- **Material shown**

Lemma stuck_nobody i pc : customers s !! i = Some pc -> can_of pc = None.
Proof.
  intros Hi. destruct (can_of pc) as [c|] eqn:Hc; [exfalso|done]. pose proof (stuck_customer_rests i pc c Hi Hc) as ->.
  pose proof (st_customers s S i _ Hi) as Hr. cbn in Hr.
  assert (Hpl : 1 <= wsum (wcan (is_can c)) (order_buffer s) + wsum (wcan (is_can c)) (delivery_buffer s)).
  { pose proof (si_place _ _ _ _ s I (is_can c)) as Hp. rewrite (wsum_all_zero _ (staff s)) in Hp by (intros j q Hj; destruct (stuck_staff_has j q Hj) as [-> _]; done).
    pose proof (wsum_elem (fun pc => wcan (is_can c) (c_waits pc)) _ i _ (fun pc => wcan_is_nonneg c (c_waits pc)) Hi) as He. cbn in He. rewrite is_can_refl in He. lia. }
  assert (Hocc : forall b, wsum (wcan (is_can c)) b <= occupied b).
  { intros b. apply wsum_le. intros [d|]; cbn; [|done]. apply is_can_range. }
  destruct (delivered (delivery_buffer s) c) eqn:Ed.
  - rewrite andb_true_r in Hr. apply Z.ltb_ge in Hr. unfold delivered in Ed. apply Z.ltb_lt in Ed. pose proof (Hocc (delivery_buffer s)).
    pose proof (si_balance _ _ _ _ s I ready_cans) as Hb. unfold balance in Hb. cbn in Hb.
    rewrite customers_owe_nothing in Hb.
    2: { intros pc Hr'. destruct pc as [| | | | | | | | |d []|d []| | | | | |]; cbn in *; try done. by rewrite stuck_delivery_mutex in Hr'. }
    rewrite (wsum_all_zero _ (staff s)) in Hb by (intros j q Hj; by apply (stuck_staff_has j q Hj)). lia.
  - unfold delivered in Ed. apply Z.ltb_ge in Ed. pose proof (Hocc (order_buffer s)).
    assert (Hpe : pending (order_buffer s) = true) by (unfold pending; apply Z.ltb_lt; lia).
    destruct (si_len _ _ _ _ s I) as (_ & HL & _). destruct (lookup_lt_is_Some_2 (staff s) 0) as [pc Hpc]; [lia|].
    pose proof (st_staff s S 0%nat pc Hpc) as Hr0. pose proof (si_staff _ _ _ _ s I 0%nat pc Hpc) as Kn.
    pose proof (someone_left _ _ _ _ s i _ I Hi eq_refl) as Hlft. destruct (stuck_staff_has 0%nat pc Hpc) as (Hh & Hf & _).
    destruct pc as [| | | | | | |[]|[]| | | | | | | | | | |]; cbn [s_ready s_knows s_has] in *; rewrite ?Hpe, ?andb_true_r in Hr0; try done; try lia.
    apply Z.ltb_ge in Hr0. pose proof (si_balance _ _ _ _ s I order_buffer_full) as Hb. unfold balance in Hb. cbn in Hb.
    rewrite customers_owe_nothing in Hb by (intros q Hr'; destruct q as [| | | | | | | | |d []|d []| | | | | |]; cbn in *; try done).
    rewrite (wsum_all_zero _ (staff s)) in Hb by (intros j q Hj; by apply (stuck_staff_has j q Hj)). lia.
Qed.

- **Task**
From the line containing "assert (Hpe : pending" through the last line of the records above, reproduce every line exactly.

- **Output of the exercise**
    assert (Hpe : pending (order_buffer s) = true) by (unfold pending; apply Z.ltb_lt; lia).
    destruct (si_len _ _ _ _ s I) as (_ & HL & _). destruct (lookup_lt_is_Some_2 (staff s) 0) as [pc Hpc]; [lia|].
    pose proof (st_staff s S 0%nat pc Hpc) as Hr0. pose proof (si_staff _ _ _ _ s I 0%nat pc Hpc) as Kn.
    pose proof (someone_left _ _ _ _ s i _ I Hi eq_refl) as Hlft. destruct (stuck_staff_has 0%nat pc Hpc) as (Hh & Hf & _).
    destruct pc as [| | | | | | |[]|[]| | | | | | | | | | |]; cbn [s_ready s_knows s_has] in *; rewrite ?Hpe, ?andb_true_r in Hr0; try done; try lia.
    apply Z.ltb_ge in Hr0. pose proof (si_balance _ _ _ _ s I order_buffer_full) as Hb. unfold balance in Hb. cbn in Hb.
    rewrite customers_owe_nothing in Hb by (intros q Hr'; destruct q as [| | | | | | | | |d []|d []| | | | | |]; cbn in *; try done).
    rewrite (wsum_all_zero _ (staff s)) in Hb by (intros j q Hj; by apply (stuck_staff_has j q Hj)). lia.
Qed.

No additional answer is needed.